I’ve been looking around at some stock ideas for the Prosocial Portfolio I manage for Fool.com. I have a watchlist of possibilities. I was hoping to find some sleepers that seem to be trading at relative bargains, and I’m running into disappointment. And you know what? I’m getting even better proof to support my sense of just how bubbly so many stocks have become.
Some of these skyrocketing stocks are even already in the portfolio. Given my long-term view, I won’t sell on panic about the idea that they may be considered “overvalued” — unless I get the sense that the business thesis has materially changed for the worse.

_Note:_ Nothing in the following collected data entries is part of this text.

(** * mloggers: the abstract [Logger] and its stream redirection

    A shallow embedding of [src/mloggers/logger.py]: the level filter of
    [Logger.log], [set_level], the convenience wrappers, [__call__],
    [redirect_streams] / [reset_streams] and [_RedirectStream.write],
    followed by the properties of the specification that concern them. *)

From Stdlib Require Import ZArith NArith List String Ascii Bool Lia.
Import ListNotations.
Local Open Scope Z_scope.

Set Warnings "-register-all".

(** ** Python values *)

(** A Python [str] is a sequence of Unicode code points. *)
Definition codepoint := N.
Definition str := list codepoint.

(** ASCII literals, for writing examples. *)
Fixpoint lit (s : string) : str :=
  match s with
  | EmptyString => []
  | String c s' => N_of_ascii c :: lit s'
  end.

(** The exceptions that the modelled code can raise or let through. *)
Inductive Exn :=
| TypeError
| AttributeError
| OtherError (name : string).

Inductive Result (A : Type) :=
| Return (a : A)
| Raise (e : Exn).
Arguments Return {A} a.
Arguments Raise {A} e.

Definition rbind {A B} (r : Result A) (k : A -> Result B) : Result B :=
  match r with
  | Return a => k a
  | Raise e => Raise e
  end.

(** What looking up the attribute [__str__] on an object gives:
    [getattr] raises [AttributeError] when the lookup fails, and
    otherwise yields an attribute that is callable or not. *)
Inductive StrAttr :=
| AttrMissing
| AttrNotCallable
| AttrCallable.

(** What one lookup of [__str__] does on an object whose class takes
    attribute access into its own hands: it returns an attribute,
    callable or not, or it raises. *)
Inductive Lookup :=
| LookupReturns (is_callable : bool)
| LookupRaises (e : Exn).
(** The walk below [folder_path]; [os.walk] yields nothing for a path
    that is no directory. *)
Definition walked (root : node) (folder_path : string)
    : list (string * list string) :=
  match stat root folder_path with
  | Some n => walk_skipping_user folder_path n
  | None => []
  end.

(** [file.lower().endswith('.aif')] *)
Definition is_aif (file : string) : bool := Opie.endswith (lower file) ".aif".

(** The files counted among the triples whose root passes [test]. *)
Definition count_in (test : string → bool)
    (triples : list (string * list string)) : nat :=
  list_sum
    (map (fun t => if test t.1 then length (List.filter is_aif t.2) else 0%nat)
       triples).

Record counts := {
  synth_sampler_files : nat;
  synth_synthesis_files : nat;
  drum_files : nat
}.

(** The three counters after the loop over [['synth', 'drum']]. *)
Definition patch_counts (root : node) (mount_point : string) : counts :=
  let synth := walked root (PosixPath.join mount_point "synth") in
  let drum := walked root (PosixPath.join mount_point "drum") in
  {| synth_sampler_files :=
       count_in (fun r => contains (lower r) "sampling") synth;
     synth_synthesis_files :=
       count_in (fun r => negb (contains (lower r) "sampling")) synth;
     drum_files := count_in (fun _ => true) drum |}.

End Storage.

(** ** helpers/rips.py

    The code as it runs off Windows, where [os.path] is [posixpath] and
    the binary is looked up with [shutil.which] alone. *)

Module Rips.

Fixpoint drop_while {A} (test : A → bool) (l : list A) : list A :=
  match l with
  | [] => []
  | x :: l' => if test x then drop_while test l' else l
  end.

Definition is_slash (c : ascii) : bool := bool_decide (c = "/"%char).

(** [os.path.dirname]: the path up to its last slash, without the
    slashes at the end unless it holds nothing but slashes. *)
Definition dirname (p : string) : string :=
  let reversed_head :=
    drop_while (fun c => negb (is_slash c)) (rev (String.list_ascii_of_string p)) in
  if forallb is_slash reversed_head
  then String.string_of_list_ascii (rev reversed_head)
  else String.string_of_list_ascii (rev (drop_while is_slash reversed_head)).

(** What [check_call] does with a command: it returns, it raises
    [CalledProcessError] for an exit status other than zero, or it raises
    something else, as when the binary cannot be started. The texts are
    those [str(e)] yields. *)
Inductive call_result :=
  | Completed
  | CalledProcessError (msg : string)
  | CallFailed (msg : string).

(** The world outside as [create_rip] meets it, [S] being its states:
    [shutil.which] finding a binary, [os.path.exists], [os.makedirs]
    with its [exist_ok], and [check_call]. *)
Record world (S : Type) := {
  which : S → string → bool;
  file_exists : S → string → bool;
  makedirs : S → string → bool → except unit * S;
  check_call : S → list string → call_result * S
}.
Arguments which {S} w σ name : rename.
Arguments file_exists {S} w σ path : rename.
Arguments makedirs {S} w σ path exist_ok : rename.
Arguments check_call {S} w σ command : rename.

Obviously, given the portfolio’s parameters, these are stocks I purchased because of their companies’ sense of ethics, innovation, great management, and good business, which make them worth the ultimate ups and downs of short term “bear markets” and “bull markets.”
We may go on a roller coaster when the market (finally) corrects, and that day will come. Those of us who are long-term investors will have to ride it out as long as we have great companies in our portfolios.
No bargain on this bunny right now
The Prosocial Portfolio includes stocks that take socially responsible (or just plain responsible business) factors into account. These are intended to be long-term holdings, exhibiting great growth potential for the future due to positive attributes and innovative visions.
In looking for some possible additions from my watchlist, so many stand out as stocks that I’d rather buy on temporary weakness rather than purchasing now. This reflects the market’s “irrational exuberance,” the Alan Greenspan phrase alluding to the possibility of dot-com craziness back in the day.
However, Annies Inc (NYSE:BNNY) has a lot to prove going forward. The consumer goods company is best known for its organic macaroni and cheese. It’s expanding into various other areas — it absolutely has to. Mac and cheese is delicious, but the market is limited. Annie’s must convince consumers to embrace many new branded products such as pizzas, salad dressings, and frozen meals.
Annies Inc (NYSE:BNNY) most recent quarterly results disappointed investors. Quarterly net income was just about flat, although sales increased 13.8%. Snack foods took the lead in increasing sales; although meals, dressings, and condiments still showed growth, both declined as a percentage of sales.
On a brighter note, Annies Inc (NYSE:BNNY) management reported an enthusiastic response to its microwavable macaroni-and-cheese cups from retailers, and it’s debuting family-size frozen meals. Still, there’s uncertainty as to how much traction Annie’s can make in other areas.
Facing the growing gluten challenge
One of the stocks that I have bought twice for the Prosocial Portfolio, The Hain Celestial Group, Inc. (NASDAQ:HAIN), offers brands that are already well-known on grocers’ shelves. These include Celestial Seasonings, Arrowhead Mills, Rice Dream and Soy Dream, Garden of Eatin’, Terra Chips, Ethnic Gourmet, and many more.
The Hain Celestial Group, Inc. (NASDAQ:HAIN)’s stock price has also been on a major upward trajectory this year, but its valuation is lower than Annies Inc (NYSE:BNNY). Its forward P/E is 23, and its PEG ratio is a slightly lower 1.77. When I bought more shares on temporary weakness in December 2012, the stock was trading at 19 times forward earnings and a PEG ratio of 1.36.
Boulder Brands Inc (NASDAQ:BDBD) is an interesting stock idea recently mentioned by a longtime Foolish community member on the Prosocial Portfolio discussion board. The company’s focus on products for folks with dietary restrictions, such as plant-based Smart Balance and gluten-free options like Glutino and Gluten-Free Pantry, certainly lend it the possibility of major growth.
More and more Americans are finding themselves eating gluten-free diets out of necessity, and Earth Balance is for those who choose plant-based diets. (Meanwhile, Smart Balance is also useful for those who are trying to control cholesterol levels.)
Earlier this year, Food Business News reported that the market for gluten-free products will reach $6.2 billion by 2018, catapulted by increased celiac disease and allergies, as well as the general desire to eat healthily. Earlier this year, NPD reported that 30% of adults are decreasing their gluten intake or giving it up entirely.